In this series of essays Tarthang Tulku Rinpoche offers the reader a guide to what he considers essential to the understanding of the path to enlightenment presented in the Buddhist teachings. He reminds us that " Studying the Dharma means to look at ourselves honestly―not as we would like to be or should be, but just as we are. . . .it is important to use this present situation, whatever it is, to feel more positive, more balanced, and more able to live harmoniously with others." More than a series of doctrines and practices, the Buddha's teachings express universal truths. Chapters on bringing the teachings alive, the teachings and their application, taking the teachings to heart, and sustaining practice take the reader step by step to a deeper understanding of the Dharma and closer to touching the heart of freedom that meditation offers. Placing the teachings in the context of the land, people, and culture of Tibet, and Lama Govinda's article "A Tibetan Buddhist Looks at Christianity," offer a wider view of the impact of these teachings. The main focus throughout is the transmission and heritage of the Buddhist teachings in Tibet. The understanding of the oldest of the schools of Tibetan Buddhism ―the Nyingma lineage― is expressed in the Vajrayāna. The ancient transmission of the Vajrayāna teachings, the highest expression of Buddhist theory and practice, includes a wide range of approaches such as philosophy, psychology, meditation, and ritual practice. All of these are vast subjects and this volume can only begin to lay the foundation for study and practice. The translation the first volume of Longchenpa's trilogy "The Natural Freedom of Mind" by Herbert V. Guenther lays out in detail the path of meditation and realization. and is prefaced by Tarthang Tulku's insight into the Nyingma Lineage and its development through the ages. The life of Padmasambhava, biographies of his twenty-five disciples and his female disciples help in the understanding of this development and transmission. The lasting gift of this heritage is "the most valuable, the most useful, the most reliable knowledge―knowledge of out own minds."
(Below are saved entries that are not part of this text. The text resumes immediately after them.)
(* ===== verification/UserProgs.v ===== *)
(** * The small user programs

    cat, echo, init, kill, ln, ls, mkdir, pingpong, rm, sleep, uptime and zombie, the
    [main] of wc and grep, and the start of that of sh, as programs over the system
    calls of UserSys.v.  A string is its bytes without the NUL. *)

From Stdlib Require Import Ascii String.
From ITree Require Import ITree.
From S2P Require Import Prelude Machine CString Grep Wc Printf Fs File Proc Sysfile UserSys.
Local Open Scope Z_scope.
Local Open Scope list_scope.

(** ** The library *)

(** [putc] of user/printf.c writes one byte. *)
Fixpoint puts (fd : Z) (l : list Z) : prog unit :=
  match l with
  | [] => mret tt
  | b :: l => sys (Write fd [b]) ;; puts fd l
  end.

Definition fprintf (fd : Z) (fmt : list Z) (ap : list varg) : prog unit :=
  match vprintf udigits false fmt ap with
  | Some l => puts fd l
  | None => leave Undef
  end.

Definition printf : list Z → list varg → prog unit := fprintf 1.

(** [stat] of user/ulib.c *)
Definition ustat (n : list Z) : prog (option stat) :=
  fd ← sys (Open n 0);
  if fd <? 0 then mret None
  else r ← sys (Fstat fd); sys (Close fd) ;; mret r.

(** ** cat.c, wc.c, grep.c *)

(** The loop of [main] over the files, which cat.c (lines 34-42), wc.c (45-53) and
    grep.c (54-62) have in common; [f] is what they do with an opened file, and
    [cannot] is for a file that does not open. *)
Fixpoint each_file (f : Z → list Z → prog unit) (cannot : list Z → prog Empty_set) (args : list (list Z)) : prog Empty_set :=
  match args with
  | [] => uexit 0
  | path :: args =>
      fd ← sys (Open path 0);
      if fd <? 0 then cannot path else f fd path ;; sys (Close fd) ;; each_file f cannot args
  end.

Definition cat (fd : Z) : prog unit :=
  ITree.iter (λ _ : unit,
    r ← sys (Read fd 512);
    match r with
    | None => fprintf 2 (str "cat: read error" ++ [NL]) [] ;; uexit 1
    | Some [] => mret (inr tt)
    | Some buf =>
        n ← sys (Write 1 buf);
        if n =? Z.of_nat (length buf) then mret (inl tt)
        else fprintf 2 (str "cat: write error" ++ [NL]) [] ;; uexit 1
    end) tt.

Definition cat_files : list (list Z) → prog Empty_set :=
  each_file (λ fd _, cat fd) (λ path, fprintf 2 (str "cat: cannot open %s" ++ [NL]) [VStr (Some path)] ;; uexit 1).

Definition cat_main (argv : list (list Z)) : prog Empty_set :=
  match tail argv with
  | [] => cat 0 ;; uexit 0
  | args => cat_files args
  end.

Definition wc_body (fd : Z) (name : list Z) (k : counts) : prog (counts + unit) :=
  r ← sys (Read fd 512);
  match r with
  | None => printf (str "wc: read error" ++ [NL]) [] ;; uexit 1
  | Some [] =>
      printf (str "%d %d %d %s" ++ [NL]) [VInt (s32 (c_l k)); VInt (s32 (c_w k)); VInt (s32 (c_c k)); VStr (Some name)] ;;
      mret (inr tt)
  | Some buf => mret (inl (foldl wc_byte k buf))
  end.

Definition wc_fd (fd : Z) (name : list Z) : prog unit := ITree.iter (wc_body fd name) (Counts 0 0 0 false).

Definition wc_files : list (list Z) → prog Empty_set :=
  each_file wc_fd (λ path, printf (str "wc: cannot open %s" ++ [NL]) [VStr (Some path)] ;; uexit 1).

Definition wc_main (argv : list (list Z)) : prog Empty_set :=
  match tail argv with
  | [] => wc_fd 0 [] ;; uexit 0
  | args => wc_files args
  end.

(** The lines of [p]: those that match are written; what follows the last newline
    is left. *)
Fixpoint grep_write (fuel : nat) (pattern p : list Z) : prog (list Z) :=
  match fuel with
  | O => mret p
  | S fuel =>
      match strchr p NL with
      | None => mret p
      | Some k =>
          (if match_re pattern (take k p) then sys (Write 1 (take (S k) p)) ;; mret tt else mret tt) ;;
          grep_write fuel pattern (drop (S k) p)
      end
  end.

(** The state of the loop is the [m] bytes of the buffer. *)
Definition grep_body (pattern : list Z) (fd : Z) (buf : list Z) : prog (list Z + unit) :=
  r ← sys (Read fd (BUFSZ - Z.of_nat (length buf) - 1));
  match r with
  | None | Some [] => mret (inr tt)
  | Some got =>
      rest ← grep_write (S (length (buf ++ got))) pattern (buf ++ got);
      mret (inl rest)
  end.

Definition grep_fd (pattern : list Z) (fd : Z) : prog unit := ITree.iter (grep_body pattern fd) [].

Definition grep_files (pattern : list Z) : list (list Z) → prog Empty_set :=
  each_file (λ fd _, grep_fd pattern fd) (λ path, printf (str "grep: cannot open %s" ++ [NL]) [VStr (Some path)] ;; uexit 1).

Definition grep_main (argv : list (list Z)) : prog Empty_set :=
  match tail argv with
  | [] => fprintf 2 (str "usage: grep pattern [file ...]" ++ [NL]) [] ;; uexit 1
  | [pattern] => grep_fd pattern 0 ;; uexit 0
  | pattern :: args => grep_files pattern args
  end.

(** ** echo.c, kill.c, ln.c, mkdir.c, rm.c, sleep.c, uptime.c, zombie.c *)

Fixpoint echo_args (args : list (list Z)) : prog Empty_set :=
  match args with
  | [] => uexit 0
  | a :: args =>
      sys (Write 1 a) ;;
      sys (Write 1 (match args with [] => [NL] | _ => [32] end)) ;;
      echo_args args
  end.

Definition echo_main (argv : list (list Z)) : prog Empty_set := echo_args (tail argv).

Fixpoint kill_args (args : list (list Z)) : prog Empty_set :=
  match args with
  | [] => uexit 0
  | a :: args => sys (Kill (atoi a)) ;; kill_args args
  end.

Definition kill_main (argv : list (list Z)) : prog Empty_set :=
  match tail argv with
  | [] => fprintf 2 (str "usage: kill pid..." ++ [NL]) [] ;; uexit 1
  | args => kill_args args
  end.

Definition ln_main (argv : list (list Z)) : prog Empty_set :=
  match argv with
  | [_; old; new] =>
      r ← sys (Call (Link old new));
      (if r <? 0 then fprintf 2 (str "link %s %s: failed" ++ [NL]) [VStr (Some old); VStr (Some new)] else mret tt) ;;
      uexit 0
  | _ => fprintf 2 (str "Usage: ln old new" ++ [NL]) [] ;; uexit 1
  end.

Fixpoint mkdir_args (args : list (list Z)) : prog Empty_set :=
  match args with
  | [] => uexit 0
  | a :: args =>
      r ← sys (Call (Mkdir a));
      if r <? 0 then fprintf 2 (str "mkdir: %s failed to create" ++ [NL]) [VStr (Some a)] ;; uexit 0
      else mkdir_args args
  end.

Definition mkdir_main (argv : list (list Z)) : prog Empty_set :=
  match tail argv with
  | [] => fprintf 2 (str "Usage: mkdir files..." ++ [NL]) [] ;; uexit 1
  | args => mkdir_args args
  end.

Fixpoint rm_args (args : list (list Z)) : prog Empty_set :=
  match args with
  | [] => uexit 0
  | a :: args =>
      r ← sys (Call (Unlink a));
      if r <? 0 then fprintf 2 (str "rm: %s failed to delete" ++ [NL]) [VStr (Some a)] ;; uexit 0
      else rm_args args
  end.

Definition rm_main (argv : list (list Z)) : prog Empty_set :=
  match tail argv with
  | [] => fprintf 2 (str "Usage: rm files..." ++ [NL]) [] ;; uexit 1
  | args => rm_args args
  end.

Definition sleep_main (argv : list (list Z)) : prog Empty_set :=
  match argv with
  | [_; a] =>
      let time := atoi a in
      if time <=? 0 then fprintf 2 (str "Usage: sleep <time>  time need > 0" ++ [NL]) [] ;; uexit 1
      else sys (Call (SleepTicks time)) ;; uexit 0
  | _ => fprintf 2 (str "Usage: sleep <time>" ++ [NL]) [] ;; uexit 1
  end.

Definition uptime_main : prog Empty_set :=
  t ← sys (Call Uptime);
  printf (str "%d" ++ [NL]) [VInt (s32 t)] ;;
  uexit 0.

Definition zombie_main : prog Empty_set :=
  pid ← sys Fork;
  (if pid >? 0 then sys (Call (SleepTicks 5)) ;; mret tt else mret tt) ;;
  uexit 0.

(** ** ls.c *)

(** What follows the last slash. *)
Definition last_name (path : list Z) : list Z := foldl (λ p b, if b =? chr "/" then [] else p ++ [b]) [] path.

Definition fmtname (path : list Z) : list Z :=
  let p := last_name path in
  if Z.of_nat (length p) >=? DIRSIZ then p else p ++ repeat 32 (Z.to_nat DIRSIZ - length p).

(** One entry of the directory; the last conversion of the format is [%d], which
    prints the low half of the size. *)
Definition ls_entry (path de : list Z) : prog unit :=
  if de_inum de =? 0 then mret tt
  else
    let buf := path ++ str "/" ++ until_nul (de_name de) in
    r ← ustat buf;
    match r with
    | None => printf (str "ls: cannot stat %s" ++ [NL]) [VStr (Some buf)]
    | Some st => printf (str "%s %d %d %d" ++ [NL]) [VStr (Some (fmtname buf)); VInt (s32 (st_type st)); VInt (s32 (st_ino st)); VInt (s32 (st_size st))]
    end.

Definition ls_dir (fd : Z) (path : list Z) : prog unit :=
  ITree.iter (λ _ : unit,
    r ← sys (Read fd DIRENT_SIZE);
    match r with
    | Some de => if Z.of_nat (length de) =? DIRENT_SIZE then ls_entry path de ;; mret (inl tt) else mret (inr tt)
    | None => mret (inr tt)
    end) tt.

Definition ls (path : list Z) : prog unit :=
  fd ← sys (Open path 0);
  if fd <? 0 then fprintf 2 (str "ls: cannot open %s" ++ [NL]) [VStr (Some path)]
  else
    r ← sys (Fstat fd);
    match r with
    | None => fprintf 2 (str "ls: cannot stat %s" ++ [NL]) [VStr (Some path)] ;; sys (Close fd) ;; mret tt
    | Some st =>
        (if st_type st =? T_FILE then
           printf (str "%s %d %d %l" ++ [NL]) [VStr (Some (fmtname path)); VInt (s32 (st_type st)); VInt (s32 (st_ino st)); VLong (st_size st)]
         else if st_type st =? T_DIR then
           if Z.of_nat (length path) + 1 + DIRSIZ + 1 >? 512 then printf (str "ls: path too long" ++ [NL]) []
           else ls_dir fd path
         else mret tt) ;;
        sys (Close fd) ;; mret tt
    end.

Fixpoint ls_args (args : list (list Z)) : prog Empty_set :=
  match args with
  | [] => uexit 0
  | a :: args => ls a ;; ls_args args
  end.

Definition ls_main (argv : list (list Z)) : prog Empty_set :=
  match tail argv with
  | [] => ls (str ".") ;; uexit 0
  | args => ls_args args
  end.

(** ** pingpong.c *)

Definition pingpong_parent (f0 f1 s0 s1 : Z) : prog Empty_set :=
  sys (Close f0) ;; sys (Close s1) ;;
  n ← sys (Write f1 (str "f"));
  if negb (n =? 1) then
    fprintf 2 (str "father write error" ++ [NL]) [] ;; sys (Close f1) ;; sys (Close s0) ;; uexit 1
  else
    sys (Close f1) ;;
    r ← sys (Read s0 1);
    if negb (from_option (λ l, Z.of_nat (length l)) (-1) r =? 1) then
      fprintf 2 (str "read from son error" ++ [NL]) [] ;; sys (Close s0) ;; uexit 1
    else
      me ← sys Getpid;
      printf (str "%d: received pong" ++ [NL]) [VInt (s32 me)] ;;
      sys Wait ;; uexit 0.

Definition pingpong_child (f0 f1 s0 s1 : Z) : prog Empty_set :=
  sys (Close f1) ;; sys (Close s0) ;;
  r ← sys (Read f0 1);
  if negb (from_option (λ l, Z.of_nat (length l)) (-1) r =? 1) then
    fprintf 2 (str "son write error" ++ [NL]) [] ;; sys (Close f0) ;; sys (Close s1) ;; uexit 1
  else
    me ← sys Getpid;
    printf (str "%d: received ping" ++ [NL]) [VInt (s32 me)] ;;
    sys (Close f0) ;;
    n ← sys (Write s1 (str "s"));
    if negb (n =? 1) then fprintf 2 (str "son write error" ++ [NL]) [] ;; sys (Close s1) ;; uexit 1
    else sys (Close s1) ;; uexit 0.

Definition pingpong_fork (f0 f1 s0 s1 : Z) : prog Empty_set :=
  pid ← sys Fork;
  if pid <? 0 then
    fprintf 2 (str "fork() error!" ++ [NL]) [] ;;
    sys (Close f0) ;; sys (Close f1) ;; sys (Close s0) ;; sys (Close s1) ;; uexit 1
  else if negb (pid =? 0) then pingpong_parent f0 f1 s0 s1
  else pingpong_child f0 f1 s0 s1.

Definition pingpong_second (f0 f1 : Z) : prog Empty_set :=
  ps2f ← sys Pipe;
  match ps2f with
  | None => fprintf 2 (str "create pipe f2s error" ++ [NL]) [] ;; uexit 1
  | Some (s0, s1) => pingpong_fork f0 f1 s0 s1
  end.

Definition pingpong_main : prog Empty_set :=
  pf2s ← sys Pipe;
  match pf2s with
  | None => fprintf 2 (str "create pipe f2s error" ++ [NL]) [] ;; uexit 1
  | Some (f0, f1) => pingpong_second f0 f1
  end.

(** ** init.c *)

(** The inner loop: until the shell [pid] has exited. *)
Definition init_wait_body (pid : Z) (_ : unit) : prog (unit + unit) :=
  wpid ← sys Wait;
  if wpid =? pid then mret (inr tt)
  else if wpid <? 0 then printf (str "init: wait returned an error" ++ [NL]) [] ;; uexit 1
  else mret (inl tt).

Definition init_wait (pid : Z) : prog unit := ITree.iter (init_wait_body pid) tt.

Definition init_fork : prog (unit + Empty_set) :=
  pid ← sys Fork;
  if pid <? 0 then printf (str "init: fork failed" ++ [NL]) [] ;; uexit 1
  else if pid =? 0 then
    sys (Exec (str "sh") [str "sh"]) ;;
    printf (str "init: exec sh failed" ++ [NL]) [] ;; uexit 1
  else init_wait pid ;; mret (inl tt).

Definition init_body (_ : unit) : prog (unit + Empty_set) := printf (str "init: starting sh" ++ [NL]) [] ;; init_fork.

Definition init_loop : prog Empty_set := ITree.iter init_body tt.

Definition init_main : prog Empty_set :=
  fd ← sys (Open (str "console") O_RDWR);
  (if fd <? 0 then
     sys (Call (Mknod (str "console") CONSOLE 0)) ;;
     sys (Open (str "console") O_RDWR) ;; mret tt
   else mret tt) ;;
  sys (Dup 0) ;; sys (Dup 0) ;;
  init_loop.

(** ** The start of [main] of sh.c *)

(** [script_fd]: the script file, or -1 without one. *)
Definition sh_script (argv : list (list Z)) : prog Z :=
  match argv with
  | _ :: file :: _ => sys (Open file O_RDWR)
  | _ => mret (-1)
  end.

(** Open the console until three descriptors are open. *)
Definition sh_descriptors : prog unit :=
  ITree.iter (λ _ : unit,
    fd ← sys (Open (str "console") O_RDWR);
    if fd >=? 0 then
      if fd >=? 3 then sys (Close fd) ;; mret (inr tt) else mret (inl tt)
    else mret (inr tt)) tt.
Tarthang Tulku Rinpoche (དར་ཐན་སྤྲུལ་སྐུ་རིན་པོ་ཆེ dar-than sprul-sku rin-po-che) is a Tibetan teacher ("lama") in the Nyingma ("old translation") tradition. Having received a complete Buddhist education in pre-diaspora Tibet, he taught philosophy at Sanskrit University in India from 1962 to 1968, and emigrated to America in 1969, where he settled in Berkeley, CA. He is often credited as having introduced the Tibetan medicine practice of Kum Nye (སྐུ་མཉེ sku mnye་, "subtle-body massage") to the West.
In 1963, he founded Dharma Publishing in Varanasi, India, moving it to California in 1971. The main purpose of the publishing house is to preserve and distribute Tibetan Buddhist teachings and to bring these teachings to the West.
Neither Rinpoche nor Tulku are surnames; the former is an honorific applied to respected teachers meaning "Precious One," while the latter is a title given to those who have be recognized an the reincarnation of a previous lama.